**Aim of the task**
Search the entries for lines that contain the word "eauto", and report each one found.

**Exercise input**
Lemma recached_comparable h h' :
  comparable h → recached h h' → sizes_right h' → comparable h'.
Proof.
  intros Hcp Hrec Hs. pose proof (recached_ext h h' Hrec) as Hext.
  assert (recached h' h) as Hr by done.
  pose proof (recached_ext h' h Hr) as Hback. pose proof (cp_wf _ Hcp) as Hwf.
  assert (∀ p, stored h' p → stored h p) as Hst by (intros p; by apply recached_stored).
  assert (∀ x p, stored h' p → causal_le h' x p ↔ causal_le h x p) as Hle.
  { intros x p Hp. by apply recached_le; [..|apply Hst]. }
  split.
  - apply (wf_heap_ext h h'); try done. intros p e' He'.
    destruct (Hback p e' He') as (e & He & _). congruence.
  - intros p Hp. pose proof (ext_conflict_free h h' _ Hwf Hext (cp_free _ Hcp p (Hst p Hp))) as Hf.
    destruct Hf as [H1 H2 H3 H4]. split.
    + intros x Hx%Hle; auto.
    + intros x y Hy Hxy. by etrans.
    + intros x y ex ey Hx%Hle Hy%Hle; auto. by apply H3.
    + intros x y q Hx%Hle Hy%Hle; auto. by apply (H4 x y q).
  - intros p Hp x c ex ec Hx%Hle Hex Hd Hec Hk; [|done].
    destruct (recached_lookup h' h x ex Hr Hex) as (ex0 & Hex0 & Ex).
    destruct (recached_lookup h' h c ec Hr Hec) as (ec0 & Hec0 & Ec).
    destruct (recached_core _ _ Ex) as [-> _ _ _], (recached_core _ _ Ec) as [-> _ _ _].
    apply recached_data in Ex, Ec.
    eapply (cp_creators _ Hcp p (Hst p Hp) x c ex0 ec0); [done | done | congruence | done|].
    unfold ev_kind in *. congruence.
  - intros a b ea eb Ha Hb Hid.
    destruct (recached_lookup h' h a ea Hr Ha) as (ea0 & Ha0 & Ea%recached_key).
    destruct (recached_lookup h' h b eb Hr Hb) as (eb0 & Hb0 & Eb%recached_key).
    apply (cp_ids _ Hcp a b ea0 eb0 Ha0 Hb0). unfold order_key in *. congruence.
  - exact Hs.
Qed.

Lemma recached_vector h h' p :
  comparable h → comparable h' → recached h h' → stored h p → past_vector h' p = past_vector h p.
Proof.
  intros Hcp Hcp' Hr Hp. symmetry. apply past_vector_unique; [done | by apply (recached_stored h) | |].
  - apply (recached_past h h' p _ (cp_wf _ Hcp) Hr Hp).
    by destruct (past_vector_spec h Hcp p Hp) as (_ & _ & _ & _ & _ & ? & _).
  - destruct (past_vector_spec h Hcp p Hp) as (_ & _ & _ & _ & Hst & _ & Hs).
    unfold increasing in *. induction Hs as [|x l Hs IH Hf]; constructor.
    + apply IH. by apply Forall_cons in Hst as [_ ?].
    + apply Forall_cons in Hst as [Hx Hst]. rewrite Forall_forall in *. intros y Hy.
      rewrite (recached_cmp h h') by auto. by apply Hf.
Qed.
End cache.

(** ** The comparison *)

Section order.
Context {PL : Payload}.
Implicit Types (h : heap) (e : event) (a b p x : eid).

Lemma local_configuration_size_spec h p :
  comparable h → stored h p →
  ∃ h', local_configuration_size h p = Ok (h', length (past_vector h p)) ∧
    recached h h' ∧ comparable h'.
Proof.
  intros Hcp Hp. pose proof Hp as [e He].
  destruct (past_vector_spec h Hcp p Hp) as (l & Hl & _ & Hlen & _ & Hpast & _).
  unfold local_configuration_size. rewrite (proj2 (deref_ok h p e) He), bind_Ok_l.
  destruct (Nat.eqb_spec (ev_lc_size e) 0) as [E|E].
  2:{ exists h. rewrite (cp_sizes _ Hcp p e _ He E Hpast). done. }
  rewrite Hl, bind_Ok_l, Hlen. eexists. split; [done|].
  assert (recached h (<[p:=set_lc_size (length (past_vector h p)) e]> h)) as Hr.
  { unfold recached, uncached. rewrite fmap_insert. symmetry. apply insert_id.
    by rewrite lookup_fmap, He. }
  split; [done|]. apply (recached_comparable h); [done | done |].
  intros q eq lq Hq Hne Hlq. assert (stored h q) as Hsq.
  { apply (recached_stored h _ q Hr). by exists eq. }
  apply (recached_past h _ q lq (cp_wf _ Hcp) Hr Hsq) in Hlq.
  destruct (decide (p = q)) as [->|Hpq].
  - rewrite lookup_insert_eq in Hq. injection Hq as <-. cbn. by eapply lists_past_length.
  - rewrite lookup_insert_ne in Hq by done. by apply (cp_sizes _ Hcp q eq lq).
Qed.

(** What the comparison decides. *)
Definition local_less h a b : bool :=
  let pa := past_vector h a in let pb := past_vector h b in
  if Nat.eqb (length pa) (length pb) then (lex (event_cmp h) pa pb <? 0)%Z
  else Nat.ltb (length pa) (length pb).

Lemma recached_less h h' a b :
  comparable h → comparable h' → recached h h' → stored h a → stored h b →
  local_less h' a b = local_less h a b.
Proof.
  intros Hcp Hcp' Hr Ha Hb. unfold local_less.
  rewrite !(recached_vector h h') by done.
  enough (lex (event_cmp h') (past_vector h a) (past_vector h b) =
    lex (event_cmp h) (past_vector h a) (past_vector h b)) as -> by done.
  destruct (past_vector_spec h Hcp a Ha) as (_ & _ & _ & _ & Sa & _).
  destruct (past_vector_spec h Hcp b Hb) as (_ & _ & _ & _ & Sb & _).
  revert Sb. generalize (past_vector h b). induction Sa as [|x l Hx Sa IH]; intros l' [|y l2 Hy Sb];
    [done..|]. cbn [lex]. by rewrite (recached_cmp h h'), IH.
Qed.

Lemma past_vector_inj h a b :
  comparable h → stored h a → stored h b → past_vector h a = past_vector h b → a = b.
Proof.
  intros Hcp Ha Hb E.
  destruct (past_vector_spec h Hcp a Ha) as (_ & _ & _ & _ & _ & [_ Xa] & _).
  destruct (past_vector_spec h Hcp b Hb) as (_ & _ & _ & _ & _ & [_ Xb] & _).
  assert (causal_le h a b) as Hab by (apply Xb; rewrite <-E; apply Xa, past_refl).
  assert (causal_le h b a) as Hba by (apply Xa; rewrite E; apply Xb, past_refl).
  apply causal_le_alt in Hab as [?|Hab]; [done|]. apply causal_le_alt in Hba as [?|Hba]; [done|].
  pose proof (causal_lt_dep h a b (cp_wf _ Hcp) Hab).
  pose proof (causal_lt_dep h b a (cp_wf _ Hcp) Hba). lia.
Qed.

Lemma vectors_three_way h :
  comparable h → three_way (Forall (stored h)) (lex (event_cmp h)).
Proof. intros Hcp. by apply lex_three_way, event_three_way, cp_ids. Qed.

Lemma foata_less_refl h ls :
  comparable h → Forall (Forall (stored h)) ls → foata_less h ls ls = Ok false.
Proof.
  intros Hcp. induction 1 as [|l ls Hl _ IH]; [done|]. cbn [foata_less]. unfold parikh_compare.
  rewrite (lex_compare_spec _ (event_cmp h) (stored h)) by (done || intros; by apply comp_spec).
  rewrite bind_Ok_l, (three_way_refl _ _ l (vectors_three_way h Hcp) Hl). by rewrite bool_decide_true.
Qed.

Lemma compare_spec h a b :
  comparable h → stored h a → stored h b →
  ∃ h', compare_adequate_total_order h a b = Ok (h', local_less h a b) ∧
    recached h h' ∧ comparable h'.
Proof.
  intros Hcp0 Ha0 Hb0. unfold compare_adequate_total_order.
  destruct (local_configuration_size_spec h a Hcp0 Ha0) as (h1 & -> & Hr1 & Hcp1).
  rewrite bind_Ok_l. assert (stored h1 b) as Hb1 by (by apply (recached_stored h)).
  destruct (local_configuration_size_spec h1 b Hcp1 Hb1) as (h2 & -> & Hr2 & Hcp).
  rewrite bind_Ok_l. assert (recached h h2) as Hr by (by etrans).
  assert (stored h2 a) as Ha by (by apply (recached_stored h)).
  assert (stored h2 b) as Hb by (by apply (recached_stored h)).
  rewrite <-(recached_less h h2), (recached_vector h h1) by done.
  rewrite <-(recached_vector h h2 a), <-(recached_vector h h2 b) by done. unfold local_less.
  destruct (past_vector_spec h2 Hcp a Ha) as (la & Hla & Hpa & _ & Sa & _).
  destruct (past_vector_spec h2 Hcp b Hb) as (lb & Hlb & Hpb & _ & Sb & _).
  destruct (Nat.eqb (length (past_vector h2 a)) (length (past_vector h2 b))) eqn:E; [|by eauto].
  rewrite Hla, bind_Ok_l, Hpa, bind_Ok_l, Hlb, bind_Ok_l, Hpb, bind_Ok_l. unfold parikh_compare.
  rewrite (lex_compare_spec _ (event_cmp h2) (stored h2)), bind_Ok_l
    by (done || intros; by apply comp_spec).
  case_bool_decide as Hz; [|by eauto]. rewrite Hz.
  apply (tw_eq _ _ (vectors_three_way h2 Hcp)) in Hz; [|done..].
  apply past_vector_inj in Hz as ->; [|done..].
  destruct (foata_normal_form_spec h2 Hcp b Hb) as (ls & Hls & _ & Hlev).
  rewrite Hls, !bind_Ok_l, foata_less_refl, bind_Ok_l; [by eauto | done |].
  apply Forall_lookup. intros k l Hk. apply Forall_forall. intros x Hx.
  apply (Hlev k l Hk) in Hx as [Hx _]. by eapply past_stored.
Qed.

(** *** The laws of the order *)

Section laws.
Context (h : heap).
Hypothesis Hcp : comparable h.

Lemma local_less_alt a b : stored h a → stored h b →
  local_less h a b = true ↔
    length (past_vector h a) < length (past_vector h b) ∨
    length (past_vector h a) = length (past_vector h b) ∧
      (lex (event_cmp h) (past_vector h a) (past_vector h b) < 0)%Z.
Proof.
  intros Ha Hb. unfold local_less. destruct (Nat.eqb_spec (length (past_vector h a)) (length (past_vector h b))).
  - rewrite Z.ltb_lt. lia.
  - rewrite Nat.ltb_lt. lia.
Qed.

Lemma local_less_irrefl a : stored h a → local_less h a a = false.
Proof.
  intros Ha. apply not_true_iff_false. rewrite local_less_alt by done.
  destruct (past_vector_spec h Hcp a Ha) as (_ & _ & _ & _ & Sa & _).
  rewrite (three_way_refl _ _ _ (vectors_three_way h Hcp) Sa). lia.
Qed.

Lemma local_less_trans a b c :
  stored h a → stored h b → stored h c →
  local_less h a b = true → local_less h b c = true → local_less h a c = true.
Proof.
  intros Ha Hb Hc. rewrite !local_less_alt by done.
  destruct (past_vector_spec h Hcp a Ha) as (_ & _ & _ & _ & Sa & _).
  destruct (past_vector_spec h Hcp b Hb) as (_ & _ & _ & _ & Sb & _).
  destruct (past_vector_spec h Hcp c Hc) as (_ & _ & _ & _ & Sc & _).
  pose proof (tw_trans _ _ (vectors_three_way h Hcp) _ _ _ Sa Sb Sc).
  intros [?|[? ?]] [?|[? ?]]; [left; lia | left; lia | left; lia | right; split; [lia | auto]].
Qed.

Lemma local_less_total a b :
  stored h a → stored h b → a = b ∨ local_less h a b = true ∨ local_less h b a = true.
Proof.
  intros Ha Hb. rewrite !local_less_alt by done.
  destruct (past_vector_spec h Hcp a Ha) as (_ & _ & _ & _ & Sa & _).
  destruct (past_vector_spec h Hcp b Hb) as (_ & _ & _ & _ & Sb & _).
  pose proof (tw_opp _ _ (vectors_three_way h Hcp) _ _ Sa Sb).
  pose proof (tw_eq _ _ (vectors_three_way h Hcp) _ _ Sa Sb) as Heq.
  destruct (decide (lex (event_cmp h) (past_vector h a) (past_vector h b) = 0%Z)) as [Hz|].
  { left. by apply (past_vector_inj h), Heq. }
  right. lia.
Qed.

**Response below**
  destruct (Nat.eqb (length (past_vector h2 a)) (length (past_vector h2 b))) eqn:E; [|by eauto].
  case_bool_decide as Hz; [|by eauto]. rewrite Hz.
  rewrite Hls, !bind_Ok_l, foata_less_refl, bind_Ok_l; [by eauto | done |].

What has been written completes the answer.